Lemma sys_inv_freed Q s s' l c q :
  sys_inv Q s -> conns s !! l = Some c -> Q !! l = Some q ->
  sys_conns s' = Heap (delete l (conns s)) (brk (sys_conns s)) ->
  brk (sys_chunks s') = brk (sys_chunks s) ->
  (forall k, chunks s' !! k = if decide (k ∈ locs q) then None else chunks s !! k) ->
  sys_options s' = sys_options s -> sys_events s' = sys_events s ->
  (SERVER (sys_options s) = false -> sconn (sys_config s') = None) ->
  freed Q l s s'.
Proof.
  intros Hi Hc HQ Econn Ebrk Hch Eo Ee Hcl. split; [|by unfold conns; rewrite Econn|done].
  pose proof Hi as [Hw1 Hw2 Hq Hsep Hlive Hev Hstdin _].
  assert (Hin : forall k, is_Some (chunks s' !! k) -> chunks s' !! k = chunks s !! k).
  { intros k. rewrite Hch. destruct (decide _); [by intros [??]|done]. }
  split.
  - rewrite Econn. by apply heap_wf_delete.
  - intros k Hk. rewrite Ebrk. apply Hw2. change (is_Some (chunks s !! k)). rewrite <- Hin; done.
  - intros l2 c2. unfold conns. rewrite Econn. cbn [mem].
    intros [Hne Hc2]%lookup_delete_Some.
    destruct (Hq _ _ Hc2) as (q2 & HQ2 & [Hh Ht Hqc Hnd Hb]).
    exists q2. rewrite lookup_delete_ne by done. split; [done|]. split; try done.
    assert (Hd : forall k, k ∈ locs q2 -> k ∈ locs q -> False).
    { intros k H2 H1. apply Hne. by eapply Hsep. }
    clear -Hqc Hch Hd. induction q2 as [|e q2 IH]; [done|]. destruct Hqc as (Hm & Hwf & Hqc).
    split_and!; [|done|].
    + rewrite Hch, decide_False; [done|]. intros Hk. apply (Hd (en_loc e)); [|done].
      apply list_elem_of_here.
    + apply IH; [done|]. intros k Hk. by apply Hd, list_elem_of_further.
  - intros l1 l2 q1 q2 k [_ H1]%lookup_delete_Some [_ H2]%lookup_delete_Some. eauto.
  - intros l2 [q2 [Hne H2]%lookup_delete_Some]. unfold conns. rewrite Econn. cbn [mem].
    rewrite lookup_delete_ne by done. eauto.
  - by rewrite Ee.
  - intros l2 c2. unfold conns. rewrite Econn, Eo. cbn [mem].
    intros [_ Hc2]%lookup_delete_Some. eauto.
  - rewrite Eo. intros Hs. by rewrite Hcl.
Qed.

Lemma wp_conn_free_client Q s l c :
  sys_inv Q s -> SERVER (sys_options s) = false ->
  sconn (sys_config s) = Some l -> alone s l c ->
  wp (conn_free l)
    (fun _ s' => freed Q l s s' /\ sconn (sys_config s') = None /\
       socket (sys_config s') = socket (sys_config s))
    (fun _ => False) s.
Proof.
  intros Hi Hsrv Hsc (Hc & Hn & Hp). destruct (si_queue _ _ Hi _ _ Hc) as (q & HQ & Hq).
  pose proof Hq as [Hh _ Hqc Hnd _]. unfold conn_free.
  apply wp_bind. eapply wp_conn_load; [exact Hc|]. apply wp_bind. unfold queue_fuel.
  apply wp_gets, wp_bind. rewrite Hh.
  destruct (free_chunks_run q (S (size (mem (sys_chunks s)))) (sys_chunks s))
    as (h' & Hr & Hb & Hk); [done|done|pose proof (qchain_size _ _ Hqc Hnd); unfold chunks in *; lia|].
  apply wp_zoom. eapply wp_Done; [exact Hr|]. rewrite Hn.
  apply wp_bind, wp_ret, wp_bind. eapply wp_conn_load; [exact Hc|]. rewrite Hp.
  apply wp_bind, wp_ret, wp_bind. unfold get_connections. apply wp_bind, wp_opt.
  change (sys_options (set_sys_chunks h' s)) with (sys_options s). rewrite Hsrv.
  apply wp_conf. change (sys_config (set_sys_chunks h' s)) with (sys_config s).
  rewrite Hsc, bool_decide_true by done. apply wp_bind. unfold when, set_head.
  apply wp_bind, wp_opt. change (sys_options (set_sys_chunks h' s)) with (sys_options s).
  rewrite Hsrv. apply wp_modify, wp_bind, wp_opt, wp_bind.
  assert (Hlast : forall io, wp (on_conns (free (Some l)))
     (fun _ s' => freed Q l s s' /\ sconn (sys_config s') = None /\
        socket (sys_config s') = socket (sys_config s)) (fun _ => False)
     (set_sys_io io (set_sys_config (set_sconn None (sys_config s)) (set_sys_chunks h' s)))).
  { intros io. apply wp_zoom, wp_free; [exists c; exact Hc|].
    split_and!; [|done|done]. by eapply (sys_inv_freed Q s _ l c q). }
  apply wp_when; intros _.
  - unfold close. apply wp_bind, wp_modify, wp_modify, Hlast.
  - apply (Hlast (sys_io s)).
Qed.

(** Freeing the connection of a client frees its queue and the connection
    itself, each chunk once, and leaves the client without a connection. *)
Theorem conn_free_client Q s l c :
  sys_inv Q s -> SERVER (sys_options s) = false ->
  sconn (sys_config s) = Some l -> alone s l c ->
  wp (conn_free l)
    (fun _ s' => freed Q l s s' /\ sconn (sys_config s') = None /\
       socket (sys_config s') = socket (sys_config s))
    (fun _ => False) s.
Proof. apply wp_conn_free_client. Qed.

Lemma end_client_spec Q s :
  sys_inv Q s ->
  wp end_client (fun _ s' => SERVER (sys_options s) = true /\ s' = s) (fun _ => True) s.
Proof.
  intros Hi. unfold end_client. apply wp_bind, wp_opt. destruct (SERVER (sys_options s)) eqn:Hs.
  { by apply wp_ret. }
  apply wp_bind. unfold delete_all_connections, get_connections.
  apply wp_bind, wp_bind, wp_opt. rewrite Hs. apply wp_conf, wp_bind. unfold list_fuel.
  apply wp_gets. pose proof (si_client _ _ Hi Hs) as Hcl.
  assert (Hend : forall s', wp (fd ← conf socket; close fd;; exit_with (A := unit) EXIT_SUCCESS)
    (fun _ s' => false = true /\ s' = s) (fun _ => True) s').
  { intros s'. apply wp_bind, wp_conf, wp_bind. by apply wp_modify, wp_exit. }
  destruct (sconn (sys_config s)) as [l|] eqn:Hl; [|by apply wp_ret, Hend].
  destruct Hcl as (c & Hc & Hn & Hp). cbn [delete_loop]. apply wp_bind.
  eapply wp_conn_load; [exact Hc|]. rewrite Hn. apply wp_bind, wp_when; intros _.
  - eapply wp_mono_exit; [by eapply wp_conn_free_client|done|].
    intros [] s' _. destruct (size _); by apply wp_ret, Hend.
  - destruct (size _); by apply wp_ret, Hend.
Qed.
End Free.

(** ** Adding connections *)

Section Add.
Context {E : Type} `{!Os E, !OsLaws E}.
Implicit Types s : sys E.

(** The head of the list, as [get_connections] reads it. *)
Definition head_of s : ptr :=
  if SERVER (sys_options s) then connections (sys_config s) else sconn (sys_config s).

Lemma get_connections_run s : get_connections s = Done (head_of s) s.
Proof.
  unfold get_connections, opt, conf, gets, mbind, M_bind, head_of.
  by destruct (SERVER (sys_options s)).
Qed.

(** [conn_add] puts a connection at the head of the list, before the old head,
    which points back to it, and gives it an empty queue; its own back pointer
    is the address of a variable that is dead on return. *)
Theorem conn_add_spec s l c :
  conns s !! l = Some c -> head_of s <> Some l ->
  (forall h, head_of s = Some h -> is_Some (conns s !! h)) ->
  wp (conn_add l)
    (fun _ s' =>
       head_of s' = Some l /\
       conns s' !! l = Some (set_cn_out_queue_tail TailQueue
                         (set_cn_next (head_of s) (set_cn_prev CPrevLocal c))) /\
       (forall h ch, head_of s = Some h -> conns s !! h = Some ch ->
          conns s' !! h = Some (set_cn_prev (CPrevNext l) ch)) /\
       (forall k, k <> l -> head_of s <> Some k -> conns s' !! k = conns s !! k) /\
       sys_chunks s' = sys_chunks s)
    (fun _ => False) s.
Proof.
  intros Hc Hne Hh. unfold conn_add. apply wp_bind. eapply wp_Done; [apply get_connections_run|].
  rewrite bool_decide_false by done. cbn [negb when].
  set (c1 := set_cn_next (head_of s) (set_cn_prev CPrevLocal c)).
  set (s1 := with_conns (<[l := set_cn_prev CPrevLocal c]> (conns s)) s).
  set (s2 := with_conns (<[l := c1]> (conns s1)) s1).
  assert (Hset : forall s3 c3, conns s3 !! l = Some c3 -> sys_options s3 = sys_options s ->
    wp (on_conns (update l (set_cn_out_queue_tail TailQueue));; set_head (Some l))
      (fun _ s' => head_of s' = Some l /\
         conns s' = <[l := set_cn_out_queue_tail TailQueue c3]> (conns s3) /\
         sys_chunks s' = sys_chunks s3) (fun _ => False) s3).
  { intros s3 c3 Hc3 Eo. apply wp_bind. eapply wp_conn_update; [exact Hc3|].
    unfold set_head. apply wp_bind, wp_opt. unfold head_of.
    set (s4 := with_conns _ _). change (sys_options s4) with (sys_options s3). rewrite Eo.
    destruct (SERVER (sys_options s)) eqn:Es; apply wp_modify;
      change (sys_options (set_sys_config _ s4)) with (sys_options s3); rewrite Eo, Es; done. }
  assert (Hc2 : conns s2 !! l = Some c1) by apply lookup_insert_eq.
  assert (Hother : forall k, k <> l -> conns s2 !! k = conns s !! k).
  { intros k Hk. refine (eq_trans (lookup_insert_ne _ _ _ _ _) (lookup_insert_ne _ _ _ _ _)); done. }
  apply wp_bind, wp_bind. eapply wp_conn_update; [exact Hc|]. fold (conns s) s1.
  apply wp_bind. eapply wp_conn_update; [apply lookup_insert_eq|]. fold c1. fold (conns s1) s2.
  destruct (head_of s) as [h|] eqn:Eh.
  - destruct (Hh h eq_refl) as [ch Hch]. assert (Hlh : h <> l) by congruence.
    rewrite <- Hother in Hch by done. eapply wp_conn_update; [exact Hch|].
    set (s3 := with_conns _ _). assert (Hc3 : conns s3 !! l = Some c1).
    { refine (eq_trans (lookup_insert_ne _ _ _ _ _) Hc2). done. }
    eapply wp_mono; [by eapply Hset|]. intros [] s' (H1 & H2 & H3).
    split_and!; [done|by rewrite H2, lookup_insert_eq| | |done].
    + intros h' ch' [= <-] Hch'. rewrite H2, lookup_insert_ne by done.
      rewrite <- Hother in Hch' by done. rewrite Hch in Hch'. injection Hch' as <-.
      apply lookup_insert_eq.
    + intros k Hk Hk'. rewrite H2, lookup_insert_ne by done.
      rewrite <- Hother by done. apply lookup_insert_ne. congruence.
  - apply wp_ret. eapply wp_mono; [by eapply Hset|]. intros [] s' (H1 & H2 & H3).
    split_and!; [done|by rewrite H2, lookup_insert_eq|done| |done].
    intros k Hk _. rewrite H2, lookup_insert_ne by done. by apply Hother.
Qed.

------------------------

→ Instructions for the task
Repeat exactly the lines from the first line of the records above through the line containing "destruct (Hq _", both included, and nothing else.

→ Solved exercise
Lemma sys_inv_freed Q s s' l c q :
  sys_inv Q s -> conns s !! l = Some c -> Q !! l = Some q ->
  sys_conns s' = Heap (delete l (conns s)) (brk (sys_conns s)) ->
  brk (sys_chunks s') = brk (sys_chunks s) ->
  (forall k, chunks s' !! k = if decide (k ∈ locs q) then None else chunks s !! k) ->
  sys_options s' = sys_options s -> sys_events s' = sys_events s ->
  (SERVER (sys_options s) = false -> sconn (sys_config s') = None) ->
  freed Q l s s'.
Proof.
  intros Hi Hc HQ Econn Ebrk Hch Eo Ee Hcl. split; [|by unfold conns; rewrite Econn|done].
  pose proof Hi as [Hw1 Hw2 Hq Hsep Hlive Hev Hstdin _].
  assert (Hin : forall k, is_Some (chunks s' !! k) -> chunks s' !! k = chunks s !! k).
  { intros k. rewrite Hch. destruct (decide _); [by intros [??]|done]. }
  split.
  - rewrite Econn. by apply heap_wf_delete.
  - intros k Hk. rewrite Ebrk. apply Hw2. change (is_Some (chunks s !! k)). rewrite <- Hin; done.
  - intros l2 c2. unfold conns. rewrite Econn. cbn [mem].
    intros [Hne Hc2]%lookup_delete_Some.
    destruct (Hq _ _ Hc2) as (q2 & HQ2 & [Hh Ht Hqc Hnd Hb]).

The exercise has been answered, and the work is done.